[The interaction of red, far-red and blue radiation in photomorphogenesis of fern gametophytes [Dryopteris filix-mas (L.) SCHOTT]].

In Fig. 1 we have reproduced the action spectrum of photomorphogenesis in fern gametophytes (Dryopteris filix-mas (L.) SCHOTT). The morphogenetic index L/W is shown as a function of wavelength (L=length, W=maximal width of the protonema). In experiments in which simultaneous irradiation with red and far-red was applied it has been shown (Fig. 2) that the effect of red light (lowering of the L/W-index) can be nullified by a simultaneous application of a suitable quantum flux density of far-red light. This fact means that the effects of red and far-red light on morphogenesis as measured by the L/W-index (Fig. 1) can be attributed exclusively to phytochrome.The strong morphogenetic effect of short wavelenth visible (=blue) light (strong lowering of the L/W-index) cannot be influenced by simultaneously applied far-red light (Fig. 4), whereas red light cancels the effect of blue light to a certain extent as measured by the L/W-index (Fig. 5). It has been concluded that the effect of blue light is due to a photoreceptor other than phytochrome, probably a flavoprotein. The antagonism between blue and red can be understood if we assume that the phytochrome-mediated growth at the tip of the apical cell of the protonema (e.g.

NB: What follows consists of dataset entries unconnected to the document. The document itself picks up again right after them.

(** [insert] of a slice of [sent] keeps [stream_ok]: it delivers only
    bytes of [sent], at their places, stores only bytes of [sent], and
    records only the end of [sent]. *)
Lemma insert_stream_ok fin sent log i d last rr :
  stream_ok fin sent log rr ->
  i + length d <= length sent -> d = firstn (length d) (skipn i sent) ->
  (last = true -> fin = true /\ i + length d = length sent) ->
  stream_ok fin sent log (insert i d last rr).
Proof.
  intros [I Hpre Hpu Hst He Hcl] Hi Hd Hlast.
  pose proof (insert_rinv i d last rr I) as I'.
  destruct (writer_is_closed (output_ rr)) eqn:Ec.
  - destruct (insert_closed i d last rr Ec (Hcl eq_refl)) as (Hc' & Hp' & Hb' & Hdb' & He').
    split; auto; rewrite ?Hp', ?Hb', ?Hdb', ?He'; auto.
  - destruct (insert_spec i d last rr I Ec) as (D & Hbuf & Hp' & Hnth & Hlk & _).
    set (P := writer_bytes_pushed (output_ rr)) in *.
    pose proof (merged_agrees rr i d sent Hst Hd) as Hm.
    assert (HD : forall j, j < length D -> nth_error sent (P + j) = nth_error D j).
    { intros j Hj. pose proof (Hnth (P + j) ltac:(lia)) as Hj'.
      replace (P + j - P) with j in Hj' by lia.
      destruct (nth_error D j) as [x|] eqn:Ex; [|apply nth_error_None in Ex; lia].
      symmetry in Hj'. exact (Hm _ _ Hj'). }
    assert (Hlen : length (log ++ writer_buffer (output_ rr)) = P)
      by (rewrite Hpre, length_firstn; lia).
    assert (Hpre' : log ++ writer_buffer (output_ (insert i d last rr)) =
                    firstn (writer_bytes_pushed (output_ (insert i d last rr))) sent)
      by (rewrite Hbuf, Hp', app_assoc, Hpre; apply firstn_extend, HD).
    split; auto.
    + pose proof (f_equal (@length _) Hpre') as HL.
      rewrite length_firstn, length_app, Hbuf, length_app, Hp' in HL. rewrite length_app in Hlen. lia.
    + intros k x Hk. destruct (Nat.le_gt_cases (P + length D) k) as [Hge|Hlt].
      * rewrite Hlk in Hk by exact Hge. exact (Hm _ _ Hk).
      * rewrite (lookup_below _ _ k (rinv_chain _ I')) in Hk; [discriminate|]. lia.
    + intros e He'. destruct (insert_end_pos i d last rr e He') as [Ho|[Hl ->]]; auto.
    + apply insert_closes_at_end; auto.
Qed.
(* ===================================================================== *)
(** * More on the textual helpers *)
(* ===================================================================== *)

Lemma find_first_complete_of_object (p o s : text) :
  ~ In LBRACE p -> json_object o ->
  _find_first_complete_json_object (p ++ o ++ s) = Some o.
Proof.
  intros Hp [b [Hb ->]].
  rewrite find_first_complete_unfold. simpl app.
  rewrite find_app_absent by exact Hp.
  rewrite skipn_app, Nat.sub_diag, skipn_all. simpl skipn. simpl app at 1.
  rewrite <- app_assoc. simpl app at 2.
  rewrite scan_json_object by exact Hb.
  replace (p ++ LBRACE :: b ++ [RBRACE] ++ s)
    with (p ++ (LBRACE :: b ++ [RBRACE]) ++ s)
    by (simpl; rewrite <- app_assoc; reflexivity).
  replace (length p + length b + 1 + 1)%nat
    with (length p + length (LBRACE :: b ++ [RBRACE]))%nat
    by (simpl; rewrite length_app; simpl; lia).
  rewrite slice_middle by reflexivity.
  rewrite strip_delimited by reflexivity. reflexivity.
Qed.

Lemma find_first_complete_of_truncated (p o t u : text) :
  ~ In LBRACE p -> json_object o -> o = t ++ u -> u <> [] ->
  _find_first_complete_json_object (p ++ t) = None.
Proof.
  intros Hp [b [Hb ->]] E Hu. rewrite find_first_complete_unfold.
  destruct t as [|c t].
  - rewrite app_nil_r, find_absent by exact Hp. reflexivity.
  - simpl in E. inversion E as [[Hc Ht]]. subst c.
    rewrite find_app_absent by exact Hp.
    rewrite skipn_app, Nat.sub_diag, skipn_all. simpl skipn. simpl app at 1.
    rewrite (@scan_truncated (LBRACE :: t) u (length p) 0%Z false false
               (length p + length b + 1)%nat); [reflexivity| |].
    + simpl app. rewrite <- Ht. exact (@scan_json_object b [] (length p) Hb).
    + assert (L : length (b ++ [RBRACE]) = length (t ++ u)) by (rewrite Ht; reflexivity).
      rewrite !length_app in L. simpl in *.
      destruct u as [|x u]; [contradiction|]. simpl in L. lia.
Qed.

Lemma is_likely_truncated_unfold t :
  _is_likely_truncated_json t =
  match find LBRACE t with
  | None => false
  | Some _ => match _find_first_complete_json_object t with
              | None => true
              | Some _ => false
              end
  end.
Proof. destruct t; reflexivity. Qed.

(** X1: truncation detection answers no for a text that holds a complete
    object after a prefix without opening brace, whatever follows the
    object, and for a text without opening brace; it answers yes for a
    text that stops inside the object. *)
Theorem is_likely_truncated_json_spec (p o s : text) :
  ~ In LBRACE p -> json_object o ->
  _is_likely_truncated_json (p ++ o ++ s) = false
  /\ (forall t u, o = t ++ u -> t <> [] -> u <> [] ->
        _is_likely_truncated_json (p ++ t) = true)
  /\ _is_likely_truncated_json p = false.
Proof.
  intros Hp Ho. repeat split.
  - rewrite is_likely_truncated_unfold, find_first_complete_of_object by assumption.
    destruct (find LBRACE (p ++ o ++ s)); reflexivity.
  - intros t u E Ht Hu. rewrite is_likely_truncated_unfold.
    rewrite (@find_first_complete_of_truncated p o t u Hp Ho E Hu).
    destruct Ho as [b [_ ->]]. destruct t as [|c t]; [contradiction|].
    simpl in E. inversion E; subst c.
    rewrite find_app_absent by exact Hp. reflexivity.
  - rewrite is_likely_truncated_unfold, find_absent by exact Hp. reflexivity.
Qed.

Lemma is_likely_truncated_json_spec_witness :
  _is_likely_truncated_json (py "Sure! " ++ pyq "{'a':1}" ++ py " bye") = false
  /\ (forall t u, pyq "{'a':1}" = t ++ u -> t <> [] -> u <> [] ->
        _is_likely_truncated_json (py "Sure! " ++ t) = true)
  /\ _is_likely_truncated_json (py "Sure! ") = false.
Proof.
  apply is_likely_truncated_json_spec.
  - intros I. vm_compute in I. intuition discriminate.
  - exact object_a1.
Defined.

(** ** Escaping control characters *)

Lemma escape_control_chars_loop t :
  _escape_control_chars_in_strings t = escape_loop t false false.
Proof. destruct t; reflexivity. Qed.

Lemma hex_digit_plain n :
  n < 16 ->
  (hex_digit n =? BACKSLASH) = false /\ (hex_digit n =? QUOTE) = false
  /\ (hex_digit n <? 32) = false.
Proof.
  intros H. unfold hex_digit, BACKSLASH, QUOTE.
  destruct (N.ltb_spec n 10); repeat split;
    first [apply N.eqb_neq; lia | apply N.ltb_ge; lia].
Qed.

(** In a string and not after a backslash, a character that is no
    backslash, no quote and no control character is a state-preserving
    step of the checker. *)
Lemma control_free_plain c rest :
  (c =? BACKSLASH) = false -> (c =? QUOTE) = false -> (c <? 32) = false ->
  control_free (c :: rest) true false = control_free rest true false.
Proof. intros B Q L. simpl. rewrite B, Q, L. reflexivity. Qed.

Lemma control_free_escape_pair c rest :
  control_free (BACKSLASH :: c :: rest) true false = control_free rest true false.
Proof. reflexivity. Qed.

Lemma control_free_escape_app c rest :
  control_free ([BACKSLASH; c] ++ rest) true false = control_free rest true false.
Proof. reflexivity. Qed.
(** ** Chunk boundaries in the byte stream *)

(** C2: the emitted fragments depend on where the byte stream is cut.  For
    the claude provider of either file, the one-line stream [cut_1 ++ cut_2]
    read in one chunk gives the text "caf" and U+00E9; read as the chunks
    [cut_1] and [cut_2], whose boundary falls inside the two bytes of U+00E9,
    it gives "caf" and twice U+FFFD, because each chunk is decoded on its
    own. *)
Theorem chunk_boundary_inside_character :
  let name := JStr "claude" in
  let t := ApiRouter.claude Json.parse in
  let t' := IndexMjs.claude Json.parse in
  sent (res (run name t [StdoutData (cut_1 ++ cut_2); ProcClose (Some 0%Z)] initial))
  = [sse_text (JStr ("caf" ++ e_acute)); DONE]
  /\ sent (res (run name t [StdoutData cut_1; StdoutData cut_2; ProcClose (Some 0%Z)] initial))
     = [sse_text (JStr ("caf" ++ REPLACEMENT ++ REPLACEMENT)); DONE]
  /\ sent (res (IndexMjs.run name t' [StdoutData (cut_1 ++ cut_2); ProcClose (Some 0%Z)] initial))
     = [sse_text (JStr ("caf" ++ e_acute)); DONE]
  /\ sent (res (IndexMjs.run name t' [StdoutData cut_1; StdoutData cut_2; ProcClose (Some 0%Z)] initial))
     = [sse_text (JStr ("caf" ++ REPLACEMENT ++ REPLACEMENT)); DONE]
  /\ sse_text (JStr ("caf" ++ REPLACEMENT ++ REPLACEMENT)) <> sse_text (JStr ("caf" ++ e_acute)).
Proof.
  split; [|split; [|split; [|split]]]; try (vm_compute; reflexivity).
  vm_compute. discriminate.
Qed.

(** So the fragments are not the same for every way of cutting the bytes of
    a stream into chunks. *)
Lemma byte_boundary_invariance_fails :
  ~ (forall (name : jsval) (t : tool) (p : string -> Emit unit) (chunks : list string),
        parseStream t = Some p ->
        sent (res (run name t (map StdoutData chunks) initial))
        = sent (res (run name t [StdoutData (whole chunks)] initial))).
Proof.
  intros H.
  specialize (H (JStr "claude") (ApiRouter.claude Json.parse) _ [cut_1; cut_2] eq_refl).
  vm_compute in H. discriminate.
Qed.

Lemma Buffer_toString_ascii (s : string) :
  is_ascii_text s = true -> Buffer_toString s = s.
Proof.
  unfold Buffer_toString. induction s as [|c s IH]; simpl; intros H.
  - reflexivity.
  - apply andb_prop in H as [Hc Hs]. unfold classify. rewrite Hc.
    now rewrite (IH Hs).
Qed.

ETZOLD, 1965) is fully promoted by P730 only at a high relative concentration of P730. The low relative concentration of P730 under far-red light is too low to counteract significantly the blue light dependent response. Blue light initiates isodiametric growth of the apical cell instead of tip growth (MOHR, 1965). Under far-red light (a low level of P730) growth of the apical cell seems to be restricted to the extreme tip of the apical cell. Slender protonemas with a high L/W-index are the result. Under red light (a high level of P730) the growing zone of the apical cell is somewhat broader. As a consequence the protonemas are broader and the L/W-index is lowered.